После такого рассказа разбежались по домам. А наутро всей гурьбой отправились на кладбище. Лежит пальто, колышком за полу к земле прибитое — в спешке подвернулась пола, не заметил… Тогда зубоскалили над ним, сейчас — в один голос: «Не растерялся, без пальто, а убег. Другой бы умер на месте».
Припомнили, как бились на льду Которосли с городскими парнями. Туго приходилось, пятились. Не сшиби Федор коновода городской стенки Зяку, затоптали бы фабричных… И вот такого человека упрятали в Коровники! И за что? Читал какую-то паршивую книжонку. А кто упрятал? Хожалый. Да еще пять рублей за это получил.
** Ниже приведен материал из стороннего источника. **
Lemma step_nothing_finalized (cfg : config) (vd : vendor) (st : loop_state) (e : qevent) :
  finalizedResults st = [] ->
  not_recognizable_event cfg e ->
  match step cfg vd st e with
  | SContinue tr st' | SBreak tr st' =>
      finalizedResults st' = [] /\ (interimResults cfg = false -> count_ev is_result tr = 0)
  | SFail _ _ => True
  end.
Proof.
  intros Hf Hr. prep_recognized e; revert Hf; unfold_step;
    repeat (break_match; simpl); intros; rewrite ?andb_false_r in *;
    repeat match goal with H : _ && _ = true |- _ => apply andb_prop in H; destruct H end;
    try congruence; try exact I;
    split; intros; try discriminate; try assumption; try reflexivity;
    rewrite ?Hf; reflexivity.
Qed.

Lemma step_keeps_no_speech (cfg : config) (vd : vendor) (st : loop_state) (e : qevent) :
  no_speech_pending st ->
  finalizedResults st = [] ->
  not_recognizable_event cfg e ->
  keeps_final_event e ->
  match step cfg vd st e with
  | SContinue _ st' | SBreak _ st' => no_speech_pending st'
  | SFail _ _ => True
  end.
Proof.
  unfold no_speech_pending, keeps_final_event.
  intros Hp Hf Hr [Ha Hc]. prep_recognized e; try (exfalso; apply Ha; reflexivity);
    try (pose proof (Hc _ eq_refl) as Hd; subst);
    revert Hp Hf; unfold_step; simpl;
    repeat (break_match; simpl); intros; rewrite ?andb_false_r in *;
    repeat match goal with H : _ && _ = true |- _ => apply andb_prop in H; destruct H end;
    try congruence; try exact I;
    rewrite ?Hf; auto.
Qed.

Lemma step_empty_nbest (cfg : config) (vd : vendor) (st : loop_state) (r : vendor_result) :
  NBest r = [] ->
  finalizedResults st = [] ->
  exists tr st', step cfg vd st (RecognizedEv r) = SContinue tr st' /\ no_speech_pending st'.
Proof.
  unfold no_speech_pending. intros Hn Hf.
  unfold_step. cbn -[normalize].
  unfold normalize, cognitiveServiceEventResultToWebSpeechRecognitionResultList.
  rewrite Hn.
  destruct (reason r); cbn; rewrite ?Hf;
    destruct (continuous cfg), (looseEvents cfg); cbn;
    (eexists _, _; split; [reflexivity|]); cbn; auto.
Qed.

Lemma run_loop_no_speech_tail (cfg : config) (vd : vendor) (evs : list qevent) :
  forall st tr st' rest,
  no_speech_pending st ->
  finalizedResults st = [] ->
  Forall (not_recognizable_event cfg) evs ->
  Forall keeps_final_event evs ->
  run_loop cfg vd st evs = LExit tr st' rest ->
  no_speech_pending st' /\ finalizedResults st' = [] /\
  (interimResults cfg = false -> count_ev is_result tr = 0).
Proof.
  induction evs as [|e evs IH]; intros st tr st' rest Hp Hf Hr Hk Hrun; simpl in Hrun.
  - destruct (negb (stopping st) || audioStarted st); try discriminate.
    injection Hrun as <- <- _. auto.
  - destruct (negb (stopping st) || audioStarted st);
      [|injection Hrun as <- <- _; auto].
    inversion Hr as [|? ? Hr1 Hr2]; inversion Hk as [|? ? Hk1 Hk2]; subst.
    pose proof (step_nothing_finalized cfg vd st e Hf Hr1) as Hn.
    pose proof (step_keeps_no_speech cfg vd st e Hp Hf Hr1 Hk1) as Hs.
    destruct (step cfg vd st e) as [tr1 st1|tr1 st1|tr1 f]; try discriminate.
    + destruct Hn as [Hf1 Hi1].
      destruct (run_loop cfg vd st1 evs) as [tr2 st2 rest2| |] eqn:E; try discriminate.
      simpl in Hrun. injection Hrun as <- -> _.
      destruct (IH st1 tr2 st' rest2 Hs Hf1 Hr2 Hk2 E) as (Hp2 & Hf2 & Hi2).
      repeat split; auto. intro Hi. rewrite count_ev_app, Hi1, Hi2 by exact Hi. reflexivity.
    + injection Hrun as <- <- _. destruct Hn. auto.
Qed.

Lemma run_loop_no_speech (cfg : config) (vd : vendor) (r : vendor_result)
  (post : list qevent) (pre : list qevent) :
  forall st tr st',
  NBest r = [] ->
  finalizedResults st = [] ->
  Forall (not_recognizable_event cfg) (pre ++ RecognizedEv r :: post) ->
  Forall keeps_final_event post ->
  run_loop cfg vd st (pre ++ RecognizedEv r :: post) = LExit tr st' [] ->
  no_speech_pending st' /\ finalizedResults st' = [] /\
  (interimResults cfg = false -> count_ev is_result tr = 0).
Proof.
  induction pre as [|e pre IH]; intros st tr st' Hn Hf Hr Hk Hrun; simpl in Hrun, Hr.
  - destruct (negb (stopping st) || audioStarted st); [|discriminate].
    inversion Hr as [|? ? Hr1 Hr2]; subst.
    pose proof (step_nothing_finalized cfg vd st (RecognizedEv r) Hf Hr1) as Hs.
    destruct (step_empty_nbest cfg vd st r Hn Hf) as (tr1 & st1 & Hstep & Hp1).
    rewrite Hstep in Hrun, Hs. destruct Hs as [Hf1 Hi1].
    destruct (run_loop cfg vd st1 post) as [tr2 st2 rest2| |] eqn:E; try discriminate.
    simpl in Hrun. injection Hrun as <- -> ->.
    destruct (run_loop_no_speech_tail cfg vd post st1 tr2 st' [] Hp1 Hf1 Hr2 Hk E)
      as (Hp2 & Hf2 & Hi2).
    repeat split; auto. intro Hi. rewrite count_ev_app, Hi1, Hi2 by exact Hi. reflexivity.
  - destruct (negb (stopping st) || audioStarted st); [|discriminate].
    inversion Hr as [|? ? Hr1 Hr2]; subst.
    pose proof (step_nothing_finalized cfg vd st e Hf Hr1) as Hs.
    destruct (step cfg vd st e) as [tr1 st1|tr1 st1|tr1 f]; try discriminate.
    + destruct Hs as [Hf1 Hi1].
      destruct (run_loop cfg vd st1 (pre ++ RecognizedEv r :: post)) as [tr2 st2 rest2| |] eqn:E;
        try discriminate.
      simpl in Hrun. injection Hrun as <- -> ->.
      destruct (IH st1 tr2 st' Hn Hf1 Hr2 Hk E) as (Hp2 & Hf2 & Hi2).
      repeat split; auto. intro Hi. rewrite count_ev_app, Hi1, Hi2 by exact Hi. reflexivity.
    + injection Hrun as _ _ Habs. destruct pre; discriminate.
Qed.

End RecognitionFacts.

(** * The claims *)

Module Claims.

Import Recognition RecognitionFacts Samples MoreSamples.

(** C1, as stated: when the awaited [stopContinuousRecognitionAsync] of an
    abort rejects, the loop throws and [start()] dispatches the error event
    and no [end]. *)
Lemma abort_stop_rejects_no_end_counterexample :
  count_ev is_end (start cfg_single vendor_stop_rejects [Abort]) = 0 /\
  In (Dispatch (EvFailure stop_rejected)) (start cfg_single vendor_stop_rejects [Abort]).
Proof. split; [reflexivity|simpl; tauto]. Qed.

(** C1, amended: on every queue the loop consumes up to its exit without
    throwing ([_startOnce] completes: the vendor calls succeed and no
    exception escapes the loop), the session dispatches at most one
    [start] and exactly one [end], and [end] is the last thing it does. *)
Theorem start_once_end_last (cfg : config) (vd : vendor) (evs : list qevent)
  (tr : list effect) (rest : list qevent) :
  _startOnce cfg vd evs = Completed tr rest ->
  count_ev is_start tr <= 1 /\ count_ev is_end tr = 1 /\
  exists pre, tr = pre ++ [Dispatch EvEnd] /\ count_ev is_end pre = 0.
Proof.
  unfold _startOnce. intro H.
  destruct (createRecognizer_fails vd); [discriminate|].
  destruct (startContinuous_fails vd); [discriminate|].
  pose proof (run_loop_counts cfg vd evs initial_state) as Hl.
  destruct (run_loop cfg vd initial_state evs) as [tr0 st rest0| |]; try discriminate.
  injection H as <- <-.
  destruct (exit_effects_shape st) as (mid & Hx & Hs & He & _).
  destruct Hl as (Hs0 & He0 & _). simpl in Hs0.
  rewrite Hx, !count_ev_app. cbn.
  split; [lia|]. split; [lia|].
  exists (tr0 ++ mid). split.
  - rewrite app_assoc. reflexivity.
  - rewrite count_ev_app. lia.
Qed.

Lemma start_once_end_last_witness :
  _startOnce cfg_single vendor_ok session_hello = Completed trace_hello [] /\
  (count_ev is_start trace_hello <= 1 /\ count_ev is_end trace_hello = 1 /\
   exists pre, trace_hello = pre ++ [Dispatch EvEnd] /\ count_ev is_end pre = 0).
Proof.
  split; [reflexivity|].
  apply (start_once_end_last cfg_single vendor_ok session_hello trace_hello []).
  reflexivity.
Defined.

(** C8: when [_startOnce] rejects, at setup or in the loop, [start()] returns
    normally and the caller observes the effects made so far followed by a
    single [error] event carrying the failure. *)
Theorem start_catches_failure (cfg : config) (vd : vendor) (evs : list qevent)
  (tr : list effect) (f : failure) :
  _startOnce cfg vd evs = Rejected tr f ->
  start cfg vd evs = tr ++ [Dispatch (EvFailure f)] /\
  count_ev is_failure (start cfg vd evs) = 1.
Proof.
  intro H. unfold start. rewrite H. split; [reflexivity|].
  rewrite count_ev_app. cbn.
  unfold _startOnce in H.
  destruct (createRecognizer_fails vd); [injection H as <- _; reflexivity|].
  destruct (startContinuous_fails vd); [injection H as <- _; reflexivity|].
  pose proof (run_loop_counts cfg vd evs initial_state) as Hl.
  destruct (run_loop cfg vd initial_state evs); try discriminate.
  injection H as <- _. destruct Hl as (_ & _ & Hf). lia.
Qed.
Действительно, иуда.
Коптелов тогда и пяти рублям обрадовался — все прибавок. Но поди же ты, верно говорят: что не трудом добыто, то прахом и идет. Купил по сходной цене на Широкой хромовые сапоги. Ликовал. А сапоги те до первого дождя. Попал раз в сырую погоду и обнаружил, что подметки разбухают, — картон крашеный вместо кожи оказался… Остаток денег тоже разошелся неведомо куда. От такого прибавка семье ни капельки не перепало С чего бы жене ласковой быть? Потому и ест поедом, потому и домой хожалого не тянет.
Коптелов вертелся возле конюшни, поглаживал вздрагивающую теплую кожу коня.
— Хозяйскую, смотрю, закладываешь, Антип Софроныч… Сам разве едет?
Антип в атласном жилете поверх синей рубахи, в лаковых сапожках на соковой подошве — не толще полтинника, а износу нет.
«Ясно, — думал Коптелов, — хозяин из Москвы едет, ишь вырядился. Да и пролетка, такую гостям поплоше не подают».
— На праздник-то, чай, сам не поедет? На что ему? Не велик праздник…
— Кто его знает, — с явной неохотой отвечал Антип. — Велено подать к утреннему, и все тут.